Solution Approach 2:
The patent performs preliminary analysis of image characteristics, intensity distributions, and statistical parameters before making roadside detection decisions. By pre-calculating histograms, intensity statistics, and comparing them against reference models or thresholds, the system prepares detection criteria in advance, improving accuracy when actual roadside identification is needed in complex unmarked road scenarios.
Data Source
AI summary
In a method for identifying a roadside using an image capture device mounted on a motor vehicle, at least a portion of a captured image is divided into several image areas. For each image area, at least one image feature is determined based on the intensity values of the pixels assigned to that image area.
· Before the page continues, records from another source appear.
(** C20. An assertion completes only for the user, purpose and subject its ceremony
    was begun for, once; it is made by a key of the user that is not marked as
    cloned and that the library verified against the recorded session, and the
    only change is the use noted on that key.  An answer that the key is
    flagged leaves the key of the assertion marked. *)
Theorem key_assertion_sound w0 w purpose subject tid uid response r w' : keys (m_st w0) = ∅ → rtc kstep w0 w →
  finishAssertion purpose subject tid uid response w = (r, w') →
  consumed w' purpose subject ∧
  (r = Ok tt → ∃ c parsed u handle k cred, pending w purpose subject tid uid c ∧ ParseAssertion response = Ok parsed ∧ userByID (m_st w) tid uid = Some u ∧
     k ∈ keysOf (m_st w) tid uid ∧ WcCredentialID k = AsRawID parsed ∧ WcCloneFlaggedAt k = None ∧
     wa_validate_login (m_now w) (newUser u handle (usable (keysOf (m_st w) tid uid))) (CeSession c) parsed = Ok cred ∧ CrCloneWarning cred = false ∧
     m_st w' = set_wkeys (m_st w) (<[map_key tid uid := change_key (WcID k) (used (m_now w) (CrSignCount cred) (CrBackupState cred)) (keysOf (m_st w) tid uid)]> (keys (m_st w)))) ∧
  (r = Err ErrKeyFlagged → ∃ parsed k, ParseAssertion response = Ok parsed ∧ k ∈ keysOf (m_st w') tid uid ∧ WcCredentialID k = AsRawID parsed ∧ WcCloneFlaggedAt k ≠ None).
Proof.
  intros H0 Hr E. destruct (ksteps_safe _ _ _ _ _ _ Hinj Hsym w0 w Hr (KInv_empty _ _ w0 H0)) as ([HT _] & _ & _).
  unfold finishAssertion in E. destruct (take_run purpose subject tid uid w) as (oc & w1 & E1 & Es1 & En1 & Hc1 & Hp). rewrite (bind_ok _ _ _ _ _ E1) in E. clear E1.
  destruct oc as [c|]; [|by injection E as <- <-]. specialize (Hp c eq_refl). destruct (ParseAssertion response) as [parsed|] eqn:Epa; [|by injection E as <- <-].
  destruct (storeM (UserRow tid uid) w1) as [ru w2] eqn:E2. pose proof (storeM_same _ _ _ _ E2) as (C2 & N2 & S2). unfold UserRow in S2. rewrite Es1 in S2.
  destruct (userByID (m_st w) tid uid) as [u|] eqn:Eu; injection S2 as -> Es2;
    [rewrite (bind_ok _ _ _ _ _ E2) in E|rewrite (bind_err _ _ _ _ _ E2) in E; injection E as <- <-; by split_and!; [eapply consumed_same; [done|congruence|congruence]|..]].
  destruct (storeM (WebAuthnHandle tid uid) w2) as [rh w3] eqn:E3. pose proof (storeM_same _ _ _ _ E3) as (C3 & N3 & S3). unfold WebAuthnHandle in S3. rewrite Es2, Eu in S3. injection S3 as -> Es3.
  rewrite (bind_ok _ _ _ _ _ E3) in E. set (handle := default "" _) in E.
  destruct (storeM (ListWebAuthnCredentials tid uid) w3) as [rk w4] eqn:E4. pose proof (storeM_same _ _ _ _ E4) as (C4 & N4 & S4). unfold ListWebAuthnCredentials in S4. rewrite Es3 in S4. injection S4 as -> Es4.
  rewrite (bind_ok _ _ _ _ _ E4) in E. cbv zeta in E. set (ks := keysOf (m_st w) tid uid) in *.
  assert (Hc4 : ∀ w5, m_cache w5 = m_cache w4 → m_now w5 = m_now w4 → consumed w5 purpose subject) by (intros w5 ? ?; eapply consumed_same; [exact Hc1|congruence|congruence]).
  assert (Hn : m_now w4 = m_now w) by congruence. clear E2 E3 E4 C2 C3 C4 N2 N3 N4 Es1 Es2 Es3 En1 Hc1.
  destruct (key_for (AsRawID parsed) ks) as [k|] eqn:Ek; cbn [from_option] in E.
  2:{ rewrite bool_decide_eq_true_2 in E by done. cbn [negb] in E. unfold bind at 1, nowM, gets in E. cbn beta iota in E.
      destruct (wa_validate_login _ _ _ _) as [cred|] eqn:Ev; [|injection E as <- <-; split_and!; [by apply Hc4|done..]].
      exfalso. destruct (wa_login_known _ _ _ _ _ Ev) as (c0 & Hin & Hid & _). apply list_elem_of_fmap in Hin as (k & -> & [_ Hk]%list_elem_of_filter).
      by apply (key_for_None _ _ Ek k). }
  apply key_for_Some in Ek as [Hk Hraw]. destruct (bool_decide (WcCloneFlaggedAt k = None)) eqn:Ef; cbn [negb] in E.
  2:{ apply bool_decide_eq_false in Ef. injection E as <- <-. split_and!; [by apply Hc4|done|]. intros _. exists parsed, k. rewrite Es4. done. }
  apply bool_decide_eq_true in Ef. unfold bind at 1, nowM, gets in E. cbn beta iota in E. rewrite Hn in E.
  destruct (wa_validate_login _ _ _ _) as [cred|] eqn:Ev; [|injection E as <- <-; split_and!; [by apply Hc4|done..]].
  assert (Hl : keys (m_st w) !! map_key tid uid = Some ks). { unfold ks, keysOf in *. destruct (keys (m_st w) !! _); [done|]. by apply elem_of_nil in Hk. }
  destruct (CrCloneWarning cred) eqn:Ew.
  - unfold FlagWebAuthnClone in E. unfold bind at 1, storeM in E. rewrite Es4, (updateKey_own _ _ tid uid ks k _ HT Hl Hk) in E. cbn beta iota in E.
    injection E as <- <-. split_and!; [by apply Hc4|done|]. intros _. exists parsed.
    destruct (change_key_has (WcID k) (flagged (m_now w)) ks k Hk eq_refl) as (k1 & Hk1 & Hc & Hin). assert (k1 = k) as ->.
    { apply list_elem_of_lookup in Hk as [i Hi], Hk1 as [j Hj]. destruct (ti_id _ _ HT _ ks i k _ ks j k1 Hl Hi Hl Hj (eq_sym Hc)) as [_ <-]. congruence. }
    exists (flagged (m_now w) k). cbn [m_st]. unfold keysOf. cbn [keys set_wkeys]. rewrite lookup_insert_eq.
    unfold flagged in *. rewrite Ef in *. done.
  - unfold UpdateWebAuthnUse, storeM in E. rewrite Es4, (updateKey_own _ _ tid uid ks k _ HT Hl Hk) in E. injection E as <- <-. split_and!; [by apply Hc4| |done].
    intros _. exists c, parsed, u, handle, k, cred. done.
Qed.
End Assertions.
(* ===== verification/Recovery.v ===== *)
(** * Forgotten passwords (internal/password/recovery.go)

    A reset link carries a random token; the store keeps its hash for half an
    hour.  The service shares the world of the session manager over the
    in-memory store; the timing pad has no effect on the state. *)
From S2P Require Import Prelude GoStrings Base64 Utf8 Regex PermRef TenantCtx Models Password Cache Envelope AuditEvents Session MemStore SessionSafety Mfa MfaSafety Outbox Tenants Signin MemAccounts.
#[local] Open Scope list_scope.
#[local] Open Scope go_scope.

Definition RecoveryLifetime : Z := 30 * Dur.minute.
Definition RecoveryValidFor : string := "30 minutes".
Definition ResetPath : string := "/console/reset".
Definition ErrInvalidToken : err := ErrText "invalid_token".

(** ** The rows (internal/memstore/memstore.go) *)
Definition InsertRecoveryRequest (r : RecoveryRequest) : M Store unit :=
  modify (λ m, set_Recoveries m (<[RcID r := r]> (Recoveries m))).
Definition open_request (now : Z) (hash : string) (r : RecoveryRequest) : bool :=
  bool_decide (RcTokenHash r = hash) && bool_decide (RcUsedAt r = None) && (now <? RcExpiresAt r)%Z.
Definition PeekRecovery (now : Z) (hash : string) : M Store RecoveryRequest := λ m,
  match find_first (λ p, open_request now hash p.2) (map_to_list (Recoveries m)) with
  | Some (_, r) => (Ok r, m)
  | None => (Err ErrNotFound, m)
  end.
Definition used_request (now : Z) (r : RecoveryRequest) : RecoveryRequest :=
  mkRecovery (RcID r) (RcTenantID r) (RcUserID r) (RcTokenHash r) (RcExpiresAt r) (Some now).
Definition UseRecoveryRequest (now : Z) (hash : string) : M Store RecoveryRequest := λ m,
  match find_first (λ p, open_request now hash p.2) (map_to_list (Recoveries m)) with
  | Some (id, r) => (Ok (used_request now r), set_Recoveries m (<[id := used_request now r]> (Recoveries m)))
  | None => (Err ErrNotFound, m)
  end.
Definition SetPassword (tid uid hash : string) : M Store unit := update_user tid uid (with_password hash).
Definition Enqueue (it : OutboxItem) : M Store unit := modify (λ m, set_Outbox m (Outbox m ++ [it])).

Section Recovery.
Context {K : Type} {KVK : KV K} {A2 : Argon2} {AE : AEAD}.
Context (HashToken : string → string) (newID : nat → string).
Context (etld1 : string → option string) (unicode_lower : string → string).
Context (kek issuer : string) (json_text : json → string).
Notation W := (Manager Store K).

Definition recoveryEvent (typ tid uid outcome reason ipHash : string) : Event :=
  mkEventFull typ tid uid "user" "" "" "" outcome reason ipHash "" "" "" [].

(** Every path answers with success. *)
Definition Request (tenantSlug emailAddr ipHash : string) : M W unit :=
  let addr := ToLower unicode_lower (TrimSpace emailAddr) in
  rt <- attempt (storeM (Lookup etld1 unicode_lower tenantSlug addr TenantBySlug SoleTenant)) ;;
  match rt with
  | Err _ => ret tt
  | Ok t =>
      if bool_decide (TStatus t ≠ "active") then ret tt else
      ru <- attempt (storeM (UserByEmail unicode_lower (TID t) addr)) ;;
      match (match ru with Ok u => if bool_decide (UStatus u ≠ "active") then None else Some u | Err _ => None end) with
      | None => emit (recoveryEvent RecoveryRequested (TID t) "" "refused" "unknown_account" ipHash)
      | Some u =>
          rtok <- attempt RandomToken ;;
          match rtok with
          | Err _ => ret tt
          | Ok tok =>
              id <- NewID newID ;;
              now <- nowM ;;
              ri <- attempt (storeM (InsertRecoveryRequest
                      (mkRecovery id (TID t) (UID u) (HashToken tok) (now + RecoveryLifetime) None))) ;;
              match ri with
              | Err _ => ret tt
              | Ok _ =>
                  rb <- attempt (EncodeMail kek json_text addr (RecoveryMail (issuer +:+ ResetPath +:+ "?token=" +:+ tok) RecoveryValidFor)) ;;
                  match rb with
                  | Err _ => ret tt
                  | Ok blob =>
                      id <- NewID newID ;;
                      ignore (storeM (Enqueue (mkOutbox id (TID t) "recovery" addr blob 0 now))) ;;;
                      emit (recoveryEvent RecoveryRequested (TID t) (UID u) "ok" "" ipHash)
                  end
              end
          end
      end
  end.

Definition peek (token : string) : M W (RecoveryRequest * Policy) :=
  if bool_decide (token = "") || (256 <? String.length token)%nat then throw ErrInvalidToken else
  now <- nowM ;;
  rr <- attempt (storeM (PeekRecovery now (HashToken token))) ;;
  match rr with
  | Err _ => throw ErrInvalidToken
  | Ok req =>
      rt <- attempt (storeM (TenantRow (RcTenantID req))) ;;
      match rt with
      | Err _ => throw ErrInvalidToken
      | Ok t =>
          if bool_decide (TStatus t ≠ "active") then throw ErrInvalidToken else
          match ParsePolicy (TPolicy t) (bool_decide (TKind t = "platform")) with
          | (_, Some e) => throw e
          | (pol, None) => ret (req, pol)
          end
      end
  end.

Definition Requirements (token : string) : M W PwRequirements :=
  rp <- peek token ;; ret (RequirementsFor rp.2).

Definition Complete (ctx : Ctx) (token next : string) : M W unit :=
  rp <- peek token ;;
  lift (Check rp.2 next) ;;;
  now <- nowM ;;
  ru <- attempt (storeM (UseRecoveryRequest now (HashToken token))) ;;
  match ru with
  | Err _ => throw ErrInvalidToken
  | Ok _ =>
      salt <- ReadFull (PSaltLen DefaultParams) ;;
      h <- lift (Password.Hash (λ _, Some salt) next) ;;
      storeM (SetPassword (RcTenantID rp.1) (RcUserID rp.1) h) ;;;
      RevokeUser ctx (RcTenantID rp.1) (RcUserID rp.1) ReasonPassword "" ;;;
      emit (recoveryEvent RecoveryCompleted (RcTenantID rp.1) (RcUserID rp.1) "ok" "" "")
  end.
End Recovery.
Lemma Keeps_Request slug e ip : Keeps (RequestM slug e ip).
Proof using Hinj.
  unfold Request, nowM. cbv zeta. apply Keeps_bind.
  { apply Keeps_attempt, Keeps_reads. intros s. apply Lookup_reads. }
  intros [t|e']; [|auto with auth]. apply Keeps_if; [auto with auth|].
  apply Keeps_bind. { apply Keeps_attempt, Keeps_reads. intros s. unfold UserByEmail. by destruct (Users s !! _). }
  intros ru. destruct (match ru with Ok u => _ | Err _ => _ end) as [u|]; [|auto with auth].
  intros w. unfold bind at 1, attempt at 1, RandomToken. destruct (m_entropy w) as [|tok l] eqn:He; [apply keeps_refl|].
  eapply keeps_trans.
  - eapply (keeps_insert w tok l (mkRecovery (newID (m_ids w)) (TID t) (UID u) (HashToken tok) (m_now w + RecoveryLifetime) None)
      He eq_refl (mkManager _ (m_cache w) (m_audit w) (m_now w) l (Datatypes.S (m_ids w))) eq_refl eq_refl).
  - unfold bind at 1, NewID at 1. unfold bind at 1, gets at 1. unfold bind at 1, attempt at 1, storeM at 1, InsertRecoveryRequest, modify. cbn [m_st].
    match goal with |- keeps ?w1 (?m ?w2).2 => change w2 with w1; cut (Keeps m); [intros Hm; apply Hm|] end.
    apply Keeps_bind; [apply Keeps_attempt, Keeps_EncodeMail|]. intros [blob|]; [|auto with auth].
    apply Keeps_bind; [auto with auth|]. intros id. apply Keeps_bind; [by apply Keeps_ignore, Keeps_storeM|auto with auth].
Qed.

(** ** Histories *)
Inductive rec_step : W → W → Prop :=
  | rs_request slug e ip w : rec_step w (RequestM slug e ip w).2
  | rs_complete ctx tok next w : rec_step w (CompleteM ctx tok next w).2
  | rs_other w w' : (* anything that leaves the requests alone *)
      Recoveries (m_st w') = Recoveries (m_st w) → users_unique (m_st w') →
      m_entropy w' `suffix_of` m_entropy w → rec_step w w'.
Lemma keeps_steps w w' : rtc rec_step w w' → keeps w w'.
Proof using Hinj.
  induction 1 as [w|w1 w2 w3 Hs _ IH]; [apply keeps_refl|]. eapply keeps_trans; [|exact IH].
  destruct Hs as [slug e ip w|ctx tok next w|w w' H1 H2 H3]; [apply Keeps_Request|apply Keeps_Complete|]. by apply keeps_quiet.
Qed.

(** ** A completed recovery *)
Lemma peek_ok tok w rp w' : peek HashToken tok w = (Ok rp, w') → w' = w ∧ tok ≠ "" ∧
  (∃ id, find_first (λ p, open_request (m_now w) (HashToken tok) p.2) (map_to_list (Recoveries (m_st w))) = Some (id, rp.1)) ∧
  ∃ t, Tenants (m_st w) !! RcTenantID rp.1 = Some t ∧ TStatus t = "active" ∧
    ParsePolicy (TPolicy t) (bool_decide (TKind t = "platform")) = (rp.2, None).
Proof using Type.
  unfold peek. destruct (bool_decide (tok = "")) eqn:E0; [done|]. destruct (256 <? _)%nat; [done|]. cbn [orb].
  unfold bind, nowM, gets, attempt, storeM, PeekRecovery. destruct (find_first _ _) as [[id r]|]; [|done].
  cbn [m_st]. unfold TenantRow. destruct (Tenants (m_st w) !! RcTenantID r) as [t|] eqn:Et; [|done].
  destruct (bool_decide (TStatus t ≠ "active")) eqn:Ea; [done|]. destruct (ParsePolicy _ _) as [pol [e|]] eqn:Ep; [done|].
  unfold ret. intros [= <- <-]. apply bool_decide_eq_false in E0, Ea. cbn. split_and!; [by destruct w|done|by exists id|]. exists t. split_and!; [done| |done]. by destruct (decide (TStatus t = "active")).
Qed.

Lemma publish_store rv w : Sessions (m_st (publish rv w).2) = Sessions (m_st w) ∧ Users (m_st (publish rv w).2) = Users (m_st w) ∧
  Recoveries (m_st (publish rv w).2) = Recoveries (m_st w).
Proof using Type.
  unfold publish, bind, storeM, nowM, gets. cbn. destruct (m_cache w) as [k|] eqn:Ek; [|done]. unfold lift.
  destruct (if decide _ then _ else _) as [key|e]; [|done]. unfold cacheM. cbn. rewrite ?Ek. by destruct (MarkRevoked _ _ _ _ _).
Qed.
Lemma RevokeUser_dead ctx tid uid reason w w' : RevokeUser ctx tid uid reason "" w = (Ok tt, w') →
  Users (m_st w') = Users (m_st w) ∧ Recoveries (m_st w') = Recoveries (m_st w) ∧
  ∀ id x, Sessions (m_st w') !! id = Some x → STenantID x = tid → SUserID x = uid → id ≠ "" → SRevokedAt x ≠ None.
Proof using Type.
  unfold RevokeUser. rewrite (bool_decide_eq_false_2 ("" ≠ "") (λ H, H eq_refl)), (bool_decide_eq_true_2 ("" = "") eq_refl).
  intros E. apply bind_ok_inv in E as (now & w1 & E1 & E). unfold nowM, gets in E1. injection E1 as <- <-.
  apply bind_ok_inv in E as (l & w1 & E1 & E). unfold ret in E1. injection E1 as <- <-.
  apply bind_ok_inv in E as ([] & w2 & E2 & E). apply bind_ok_inv in E as ([] & w3 & E3 & E).
  unfold emit, modify in E. injection E as <-. cbn [m_st].
  pose proof (publish_store (mkRevocation (m_now w) "user" uid tid reason) w2) as (H1 & H2 & H3). rewrite E3 in H1, H2, H3. cbn [snd] in H1, H2, H3.
  unfold storeM in E2. destruct (ss_revoke_user _ _ _ _ _ (m_st w)) as [r s'] eqn:Es. injection E2 as -> <-. cbn [m_st] in *.
  assert (Hu : Users s' = Users (m_st w) ∧ Recoveries s' = Recoveries (m_st w)).
  { cbn in Es. unfold RevokeUserRows, modify in Es. by injection Es as <-. }
  destruct Hu as [Hu Hr]. apply ss_revoke_user_law in Es as [_ [_ Hd]]. rewrite H1, H2, H3. split_and!; [done|done|]. exact Hd.
Qed.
For each image area, a probability is determined, based on prior information, that the image area belongs to a lane on which the motor vehicle is currently located. Depending on the image features and probabilities of all image areas, a characteristic value is determined for each image feature of an image area that is characteristic of the lane.Each image area is assigned by comparing the image feature determined for that area with the corresponding characteristic value of a road located within the traffic area or an external area of the traffic area not belonging to the road. This assignment of image areas identifies a road edge.